Condition or disease Intervention/treatment Phase
Critical Illness Dietary Supplement: HMB Other: Lactose (placebo) Phase 2

Detailed Description:

This is a double blind, placebo controlled, randomised controlled trial with the primary objective of investigating the effect of HMB on skeletal muscle wasting in early critical illness. Secondary objectives include determining the effect of HMB on skeletal muscle quality, strength, function and quality of life in survivors of critical illness. In addition, the effect of HMB on muscle protein turnover, muscle protein signalling, muscle fibre size and protein:DNA ratio will be investigated in a sub-group of participants.

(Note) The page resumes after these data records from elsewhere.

Record FixedDeposit : Type := mkFixedDeposit {
  principal : Z;
  fd_duration_months : Z;
  fd_interest_rate : float;
  maturity_amount : Z;
  fd_start_date : Z;
  maturity_date : Z;
  fd_state : fd_status;
  closed_date : option Z
}.

Record FailedAttempt : Type := mkFailedAttempt {
  count : Z;
  timestamp : Z
}.

Record State : Type := mkState {
  accounts : gmap string Account;
  transactions : gmap string (gmap string Transaction);
  transfer_data : gmap string Transfer;
  loans : gmap string (gmap string Loan);
  fixed_deposits : gmap string (gmap string FixedDeposit);
  failed_attempts : gmap string FailedAttempt;
  authenticated : bool;
  current_user : option string;
  login_time : option Z;
  transfer_confirmation : bool;
  session_transfer_id : option string
}.

(** [init_session_state] on a fresh session. *)
Definition init_session_state : State :=
  mkState ∅ ∅ ∅ ∅ ∅ ∅ false None None false None.

(** Field updates. *)
Definition set_accounts (f : gmap string Account -> gmap string Account) (s : State) : State :=
  mkState (f (accounts s)) (transactions s) (transfer_data s) (loans s)
    (fixed_deposits s) (failed_attempts s) (authenticated s) (current_user s)
    (login_time s) (transfer_confirmation s) (session_transfer_id s).

Definition set_transactions
    (f : gmap string (gmap string Transaction) -> gmap string (gmap string Transaction))
    (s : State) : State :=
  mkState (accounts s) (f (transactions s)) (transfer_data s) (loans s)
    (fixed_deposits s) (failed_attempts s) (authenticated s) (current_user s)
    (login_time s) (transfer_confirmation s) (session_transfer_id s).

Definition set_transfer_data (f : gmap string Transfer -> gmap string Transfer) (s : State) : State :=
  mkState (accounts s) (transactions s) (f (transfer_data s)) (loans s)
    (fixed_deposits s) (failed_attempts s) (authenticated s) (current_user s)
    (login_time s) (transfer_confirmation s) (session_transfer_id s).

Definition set_loans
    (f : gmap string (gmap string Loan) -> gmap string (gmap string Loan)) (s : State) : State :=
  mkState (accounts s) (transactions s) (transfer_data s) (f (loans s))
    (fixed_deposits s) (failed_attempts s) (authenticated s) (current_user s)
    (login_time s) (transfer_confirmation s) (session_transfer_id s).

Definition set_fixed_deposits
    (f : gmap string (gmap string FixedDeposit) -> gmap string (gmap string FixedDeposit))
    (s : State) : State :=
  mkState (accounts s) (transactions s) (transfer_data s) (loans s)
    (f (fixed_deposits s)) (failed_attempts s) (authenticated s) (current_user s)
    (login_time s) (transfer_confirmation s) (session_transfer_id s).

Definition set_failed_attempts
    (f : gmap string FailedAttempt -> gmap string FailedAttempt) (s : State) : State :=
  mkState (accounts s) (transactions s) (transfer_data s) (loans s)
    (fixed_deposits s) (f (failed_attempts s)) (authenticated s) (current_user s)
    (login_time s) (transfer_confirmation s) (session_transfer_id s).

Definition set_session (a : bool) (u : option string) (t : option Z) (s : State) : State :=
  mkState (accounts s) (transactions s) (transfer_data s) (loans s)
    (fixed_deposits s) (failed_attempts s) a u t
    (transfer_confirmation s) (session_transfer_id s).

Definition set_transfer_confirmation (b : bool) (s : State) : State :=
  mkState (accounts s) (transactions s) (transfer_data s) (loans s)
    (fixed_deposits s) (failed_attempts s) (authenticated s) (current_user s)
    (login_time s) b (session_transfer_id s).

Definition set_transfer_id (i : option string) (s : State) : State :=
  mkState (accounts s) (transactions s) (transfer_data s) (loans s)
    (fixed_deposits s) (failed_attempts s) (authenticated s) (current_user s)
    (login_time s) (transfer_confirmation s) i.

Definition set_balance (b : Z) (a : Account) : Account :=
  mkAccount (password_hash a) b (created a) (account_id a) (acct_email a) (last_login a).

Definition set_last_login (t : option Z) (a : Account) : Account :=
  mkAccount (password_hash a) (balance a) (created a) (account_id a) (acct_email a) t.

(** ** The state-and-exception monad *)

Inductive outcome (A : Type) : Type :=
  | Done (a : A) (s : State)
  | Raised (e : exn) (s : State).
Arguments Done {A} a s.
Arguments Raised {A} e s.

Definition M (A : Type) : Type := State -> outcome A.

#[export] Instance M_ret : MRet M := fun A a s => Done a s.
#[export] Instance M_bind : MBind M := fun A B f m s =>
  match m s with
  | Done a s' => f a s'
  | Raised e s' => Raised e s'
  end.

Definition get : M State := fun s => Done s s.
Definition modify (f : State -> State) : M unit := fun s => Done tt (f s).
Definition raise {A : Type} (e : exn) : M A := fun s => Raised e s.

(** [d[k]] raises [KeyError] on a missing key. *)
Definition subscript {V : Type} (d : gmap string V) (k : string) : M V :=
  match d !! k with
  | Some v => mret v
  | None => raise KeyError
  end.

Definition final_state {A : Type} (o : outcome A) : State :=
  match o with Done _ s => s | Raised _ s => s end.

(** ** Arithmetic between Python ints and floats *)

(** [float(z)]: [OverflowError] when [z] is too large for a float. *)
Definition float_of_int (z : Z) : M float :=
  match Float64.of_Z z with
  | S754_infinity _ => raise OverflowError
  | x => mret x
  end.

(** [z + x], [z * x], [x - z] and [x / z] for an int [z] and a float [x]:
    the int is converted first. *)
Definition int_add_float (z : Z) (x : float) : M float :=
  y ← float_of_int z; mret (Float64.add y x).

Definition int_mul_float (z : Z) (x : float) : M float :=
  y ← float_of_int z; mret (Float64.mul y x).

Eligible participants will be randomised to receive either 3 g/day HMB or 3 g/day placebo within 24 hours of admission to the Intensive Care Unit (ICU). This will be continued until hospital discharge or 28-days, whichever comes first.

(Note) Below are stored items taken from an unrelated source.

(** * Audify-JS-Plus: platform resolver and binary loader

    A shallow embedding of [index.js] (the loader) and of
    [postinstall.js] (the install-time permission step), with the parts
    of the Node.js runtime they call ([os], [path], [fs], [console],
    [require]) modelled as far as the code depends on them. *)

From Stdlib Require Import ZArith Ascii String Numbers.DecimalString.
From stdpp Require Import base option list strings gmap.

Local Open Scope Z_scope.
Set Default Proof Using "Type".

(** ** Strings *)

Module Str.

Lemma app_nil_l (s : string) : "" +:+ s = s.
Proof. reflexivity. Qed.

Lemma app_cons (c : ascii) (s t : string) :
  String c s +:+ t = String c (s +:+ t).
Proof. reflexivity. Qed.

Lemma app_nil_r (s : string) : s +:+ "" = s.
Proof. induction s as [|c s IH]; [reflexivity|]. by rewrite app_cons, IH. Qed.

Lemma app_assoc (s t u : string) : (s +:+ t) +:+ u = s +:+ (t +:+ u).
Proof.
  induction s as [|c s IH]; [reflexivity|]. by rewrite !app_cons, IH.
Qed.

Lemma app_eq_nil (s t : string) : s +:+ t = "" → s = "" ∧ t = "".
Proof. destruct s; [rewrite app_nil_l; auto | rewrite app_cons; discriminate]. Qed.

(** [Array.prototype.join]: the elements separated by [sep]. *)
Fixpoint join (sep : string) (l : list string) : string :=
  match l with
  | [] => ""
  | [s] => s
  | s :: rest => s +:+ sep +:+ join sep rest
  end.

(** [String.prototype.startsWith] / [endsWith] / [includes], as
    propositions. *)
Definition starts_with (s pre : string) : Prop := ∃ post, s = pre +:+ post.
Definition ends_with (s suf : string) : Prop := ∃ pre, s = pre +:+ suf.
Definition includes (s sub : string) : Prop :=
  ∃ pre post, s = pre +:+ sub +:+ post.

(** The same three as executable tests. *)
Fixpoint prefixb (pre s : string) : bool :=
  match pre, s with
  | "", _ => true
  | String a pre', String b s' => if decide (a = b) then prefixb pre' s' else false
  | String _ _, "" => false
  end.

Fixpoint includesb (s sub : string) : bool :=
  prefixb sub s ||
  match s with
  | "" => false
  | String _ s' => includesb s' sub
  end.

Lemma prefixb_spec (pre s : string) : prefixb pre s = true ↔ starts_with s pre.
Proof.
  revert s. induction pre as [|a pre IH]; intros s; simpl.
  - split; [intros _; by exists s | done].
  - destruct s as [|b s].
    + split; [done | intros [post H]; rewrite app_cons in H; discriminate].
    + destruct (decide (a = b)) as [->|Hne].
      * rewrite IH. split; intros [post H]; exists post.
        -- by rewrite app_cons, <- H.
        -- rewrite app_cons in H. by injection H.
      * split; [done | intros [post H]; rewrite app_cons in H; congruence].
Qed.

Lemma includesb_spec (s sub : string) : includesb s sub = true ↔ includes s sub.
Proof.
  induction s as [|c s IH]; simpl.
  - rewrite orb_false_r, prefixb_spec. split.
    + intros [post H]. exists "", post. by rewrite app_nil_l.
    + intros (pre & post & H). symmetry in H.
      apply app_eq_nil in H as [-> H].
      apply app_eq_nil in H as [-> ->]. by exists "".
  - rewrite orb_true_iff, prefixb_spec, IH. split.
    + intros [[post H] | (pre & post & H)].
      * exists "", post. by rewrite app_nil_l.
      * exists (String c pre), post. by rewrite app_cons, <- H.
    + intros (pre & post & H). destruct pre as [|a pre].
      * left. exists post. by rewrite app_nil_l in H.
      * right. rewrite app_cons in H. injection H as _ H. by exists pre, post.
Qed.

Lemma includes_app_l (s t sub : string) : includes s sub → includes (s +:+ t) sub.
Proof.
  intros (pre & post & ->). exists pre, (post +:+ t).
  by rewrite !app_assoc.
Qed.

Lemma includes_app_r (s t sub : string) : includes t sub → includes (s +:+ t) sub.
Proof.
  intros (pre & post & ->). exists (s +:+ pre), post. by rewrite !app_assoc.
Qed.

Lemma includes_refl (s : string) : includes s s.
Proof. exists "", "". by rewrite app_nil_l, app_nil_r. Qed.

Lemma includes_join (sep x : string) (l : list string) :
  x ∈ l → includes (join sep l) x.
Proof.
  induction l as [|y l IH]; [by intros ?%elem_of_nil|].
  intros [->|Hin]%elem_of_cons.
  - destruct l; [apply includes_refl | apply includes_app_l, includes_refl].
  - destruct l as [|z l]; [by apply elem_of_nil in Hin|].
    change (join sep (y :: z :: l)) with (y +:+ sep +:+ join sep (z :: l)).
    by apply includes_app_r, includes_app_r, IH.
Qed.

(** First and last character. *)
Definition head (s : string) : option ascii :=
  match s with "" => None | String c _ => Some c end.

Fixpoint last (s : string) : option ascii :=
  match s with
  | "" => None
  | String c "" => Some c
  | String _ s' => last s'
  end.

Lemma last_app (s t : string) : t ≠ "" → last (s +:+ t) = last t.
Proof.
  intros Ht. induction s as [|c s IH]; [reflexivity|].
  rewrite app_cons. simpl. rewrite IH.
  destruct (s +:+ t) eqn:E; [|done].
  by apply app_eq_nil in E as [_ ?].
Qed.

(** A character occurs in a string. *)
Fixpoint has_char (p : ascii → bool) (s : string) : bool :=
  match s with
  | "" => false
  | String c s' => p c || has_char p s'
  end.

Lemma has_char_app (p : ascii → bool) (s t : string) :
  has_char p (s +:+ t) = has_char p s || has_char p t.
Proof.
  induction s as [|c s IH]; [reflexivity|].
  rewrite app_cons. simpl. by rewrite IH, orb_assoc.
Qed.

End Str.

(** ** Node's [path.join]

    [path.join(...paths)] joins the non-empty arguments with the
    platform separator and normalises the result: empty and ["."]
    segments are dropped, [".."] removes the segment before it, runs of
    separators collapse, a leading and a trailing separator are kept.
    On Windows both ["/"] and ["\"] separate segments and ["\"] is
    written.  Drive-letter and UNC roots get no special treatment here:
    a drive such as ["C:"] is an ordinary first segment, which is how
    [path.win32.join] treats the normalised drive-letter path that
    [__dirname] is. *)

Module Path.

Inductive Flavour : Type := Posix | Win32.

Definition is_sep (fl : Flavour) (c : ascii) : bool :=
  match fl with
  | Posix => bool_decide (c = "/"%char)
  | Win32 => bool_decide (c = "/"%char) || bool_decide (c = "\"%char)
  end.

Definition sep_char (fl : Flavour) : ascii :=
  match fl with Posix => "/"%char | Win32 => "\"%char end.

Definition sep (fl : Flavour) : string := String (sep_char fl) "".

(** The segments of a path: the pieces between separators, empty
    pieces included. *)
Fixpoint split (p : ascii → bool) (s : string) : list string :=
  match s with
  | "" => [""]
  | String c s' =>
      if p c then "" :: split p s'
      else match split p s' with
           | seg :: rest => String c seg :: rest
           | [] => [String c ""]
           end
  end.

(** One segment in [normalizeString]; [stack] holds the segments kept
    so far, the last one first. *)
Definition norm_step (allowAboveRoot : bool) (stack : list string) (seg : string)
  : list string :=
  if decide (seg = "" ∨ seg = ".") then stack
  else if decide (seg = "..") then
    match stack with
    | top :: rest =>
        if decide (top = "..")
        then (if allowAboveRoot then ".." :: stack else stack)
        else rest
    | [] => if allowAboveRoot then [".."] else []
    end
  else seg :: stack.

Definition normalizeString (allowAboveRoot : bool) (segs : list string) : list string :=
  rev (fold_left (norm_step allowAboveRoot) segs []).

Definition starts_with_sep (fl : Flavour) (s : string) : bool :=
  match Str.head s with Some c => is_sep fl c | None => false end.

Definition ends_with_sep (fl : Flavour) (s : string) : bool :=
  match Str.last s with Some c => is_sep fl c | None => false end.

Definition normalize (fl : Flavour) (path : string) : string :=
  if decide (path = "") then "."
  else
    let isAbsolute := starts_with_sep fl path in
    let trailingSeparator := ends_with_sep fl path in
    let p := Str.join (sep fl)
               (normalizeString (negb isAbsolute) (split (is_sep fl) path)) in
    if decide (p = "") then
      if isAbsolute then sep fl
      else if trailingSeparator then "." +:+ sep fl else "."
    else
      let p := if trailingSeparator then p +:+ sep fl else p in
      if isAbsolute then sep fl +:+ p else p.

Definition join (fl : Flavour) (paths : list string) : string :=
  match filter (λ s, s ≠ "") paths with
  | [] => "."
  | parts => normalize fl (Str.join (sep fl) parts)
  end.

Example join_posix :
  join Posix ["/opt/app"; "prebuilds"; "linux-x64"; "build"; "Release"; "audify.node"]
  = "/opt/app/prebuilds/linux-x64/build/Release/audify.node".
Proof. reflexivity. Qed.

Example join_posix_dots :
  join Posix ["/opt//app/./lib/"; ".."; "prebuilds"; ""; "x/"] = "/opt/app/prebuilds/x/".
Proof. reflexivity. Qed.

Example join_posix_above_root :
  join Posix ["/.."; "a"] = "/a" ∧ join Posix [".."; ".."; "a"] = "../../a"
  ∧ join Posix ["a"; ".."] = "." ∧ join Posix ["/"] = "/" ∧ join Posix [] = ".".
Proof. repeat split; reflexivity. Qed.

Example join_win32 :
  join Win32 ["C:\ext\audify"; "prebuilds"; "win32-x64"; "build"; "Release"; "audify.node"]
  = "C:\ext\audify\prebuilds\win32-x64\build\Release\audify.node".
Proof. reflexivity. Qed.

(** A segment that normalisation keeps as it is: a plain name. *)
Definition plain (fl : Flavour) (s : string) : Prop :=
  s ≠ "" ∧ s ≠ "." ∧ s ≠ ".." ∧ Str.has_char (is_sep fl) s = false.

Global Instance plain_dec fl s : Decision (plain fl s).
Proof. unfold plain. apply _. Defined.

Lemma is_sep_sep_char (fl : Flavour) : is_sep fl (sep_char fl) = true.
Proof. by destruct fl. Qed.

Lemma split_nonempty (p : ascii → bool) (s : string) : split p s ≠ [].
Proof.
  destruct s as [|c s]; simpl; [done|].
  destruct (p c); [done|]. by destruct (split p s).
Qed.

Lemma split_app_sep (p : ascii → bool) (a b : string) (c : ascii) :
  p c = true → split p (a +:+ String c b) = split p a ++ split p b.
Proof.
  intros Hc. induction a as [|x a IH].
  - rewrite Str.app_nil_l. simpl. by rewrite Hc.
  - rewrite Str.app_cons. simpl. rewrite IH.
    destruct (p x); [done|].
    pose proof (split_nonempty p a). by destruct (split p a).
Qed.

Lemma split_plain (p : ascii → bool) (s : string) :
  Str.has_char p s = false → split p s = [s].
Proof.
  induction s as [|c s IH]; simpl; [done|].
  intros [Hc Hs]%orb_false_iff. by rewrite Hc, (IH Hs).
Qed.

Lemma split_join (fl : Flavour) (d : string) (tail : list string) :
  Forall (plain fl) tail →
  split (is_sep fl) (Str.join (sep fl) (d :: tail)) = split (is_sep fl) d ++ tail.
Proof.
  intros Htail. revert d.
  induction Htail as [|t tail Ht _ IH]; intros d.
  - simpl. by rewrite app_nil_r.
  - change (Str.join (sep fl) (d :: t :: tail))
      with (d +:+ String (sep_char fl) (Str.join (sep fl) (t :: tail))).
    rewrite split_app_sep by apply is_sep_sep_char.
    rewrite IH. f_equal.
    destruct Ht as (_ & _ & _ & Ht). by rewrite (split_plain _ _ Ht).
Qed.

Lemma fold_norm_step_plain (fl : Flavour) (allow : bool) (tail stack : list string) :
  Forall (plain fl) tail →
  fold_left (norm_step allow) tail stack = rev tail ++ stack.
Proof.
  intros Htail. revert stack.
  induction Htail as [|t tail Ht _ IH]; intros stack; [done|].
  simpl. rewrite IH, <- app_assoc. f_equal.
  destruct Ht as (H1 & H2 & H3 & _). unfold norm_step.
  destruct (decide (t = "" ∨ t = ".")) as [[?|?]|_]; [done..|].
  by destruct (decide (t = "..")).
Qed.

Lemma normalizeString_plain_tail (fl : Flavour) (allow : bool) (xs tail : list string) :
  Forall (plain fl) tail →
  normalizeString allow (xs ++ tail) = normalizeString allow xs ++ tail.
Proof.
  intros Htail. unfold normalizeString.
  rewrite fold_left_app, (fold_norm_step_plain fl) by done.
  by rewrite rev_app_distr, rev_involutive.
Qed.

Lemma join_cons_ne (sp t : string) (l : list string) :
  t ≠ "" → Str.join sp (t :: l) ≠ "".
Proof.
  intros Ht. destruct l as [|u l]; [done|].
  change (Str.join sp (t :: u :: l)) with (t +:+ sp +:+ Str.join sp (u :: l)).
  by intros [? _]%Str.app_eq_nil.
Qed.

Lemma join_app_tail (sp : string) (pre tail : list string) :
  tail ≠ [] → Str.ends_with (Str.join sp (pre ++ tail)) (Str.join sp tail).
Proof.
  intros Htail. induction pre as [|x pre IH].
  - by exists "".
  - destruct IH as [q Hq]. exists (x +:+ sp +:+ q).
    destruct (pre ++ tail) as [|y l] eqn:E.
    { by apply app_eq_nil in E as [_ ?]. }
    change (Str.join sp ((x :: pre) ++ tail)) with (Str.join sp (x :: pre ++ tail)).
    rewrite E.
    change (Str.join sp (x :: y :: l)) with (x +:+ sp +:+ Str.join sp (y :: l)).
    by rewrite Hq, !Str.app_assoc.
Qed.

Lemma last_no_char (p : ascii → bool) (s : string) (c : ascii) :
  Str.has_char p s = false → Str.last s = Some c → p c = false.
Proof.
  induction s as [|x s IH]; simpl; [done|].
  intros [Hx Hs]%orb_false_iff. destruct s; [by intros [= <-] | by apply IH].
Qed.

Lemma last_join_plain (fl : Flavour) (tail : list string) :
  tail ≠ [] → Forall (plain fl) tail →
  ends_with_sep fl (Str.join (sep fl) tail) = false.
Proof.
  intros Hne Htail. unfold ends_with_sep.
  induction Htail as [|t tail Ht Htail IH]; [done|].
  destruct tail as [|u tail].
  - simpl. destruct Ht as (_ & _ & _ & Ht).
    destruct (Str.last t) as [c|] eqn:E; [|done].
    by apply (last_no_char _ _ _ Ht).
  - change (Str.join (sep fl) (t :: u :: tail))
      with (t +:+ sep fl +:+ Str.join (sep fl) (u :: tail)).
    assert (Str.join (sep fl) (u :: tail) ≠ "") as Hj.
    { apply join_cons_ne. by apply Forall_inv in Htail as (? & _). }
    rewrite !Str.last_app; [by apply IH | done |].
    by intros [_ ?]%Str.app_eq_nil.
Qed.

Study Type : Interventional  (Clinical Trial)
Estimated Enrollment : 68 participants
Allocation: Randomized
Intervention Model: Parallel Assignment
Intervention Model Description: Double blind, placebo controlled, randomised controlled trial
Masking: Quadruple (Participant, Care Provider, Investigator, Outcomes Assessor)
Masking Description: Double blind.
Primary Purpose: Prevention
Official Title: A Study to Investigate the Effect of Eta-hydroxy-beta-methylbutyrate (HMB) on Skeletal Muscle Wasting in Early Critical Illness
Actual Study Start Date : June 18, 2018
Estimated Primary Completion Date : May 2020
Estimated Study Completion Date : August 2020

Arm Intervention/treatment
Experimental: HMB
HMB 3 g/day until hospital discharge or 28-days (whichever comes first). HMB to be provided in powder form and administered via enteral feeding tube whilst in the ICU and orally once able to eat and drink.
Dietary Supplement: HMB
Powder form
Other Name: beta-hydroxy-beta-methylbutyrate

Placebo Comparator: Placebo
Placebo (lactose) 3 g/day until hospital discharge or 28-days (whichever comes first). Placebo to be provided in powder form and administered via enteral feeding tube whilst in the ICU and orally once able to eat and drink.
Other: Lactose (placebo)
Powder form




Primary Outcome Measures :
  1. Change in rectus femoris cross-sectional area [ Time Frame: Study Day 10 ]
    Rectus femoris cross-sectional area will be measured using muscle ultrasound within 24 hours of admission to ICU and then again at study day 10. The difference between these measurements will then be determined.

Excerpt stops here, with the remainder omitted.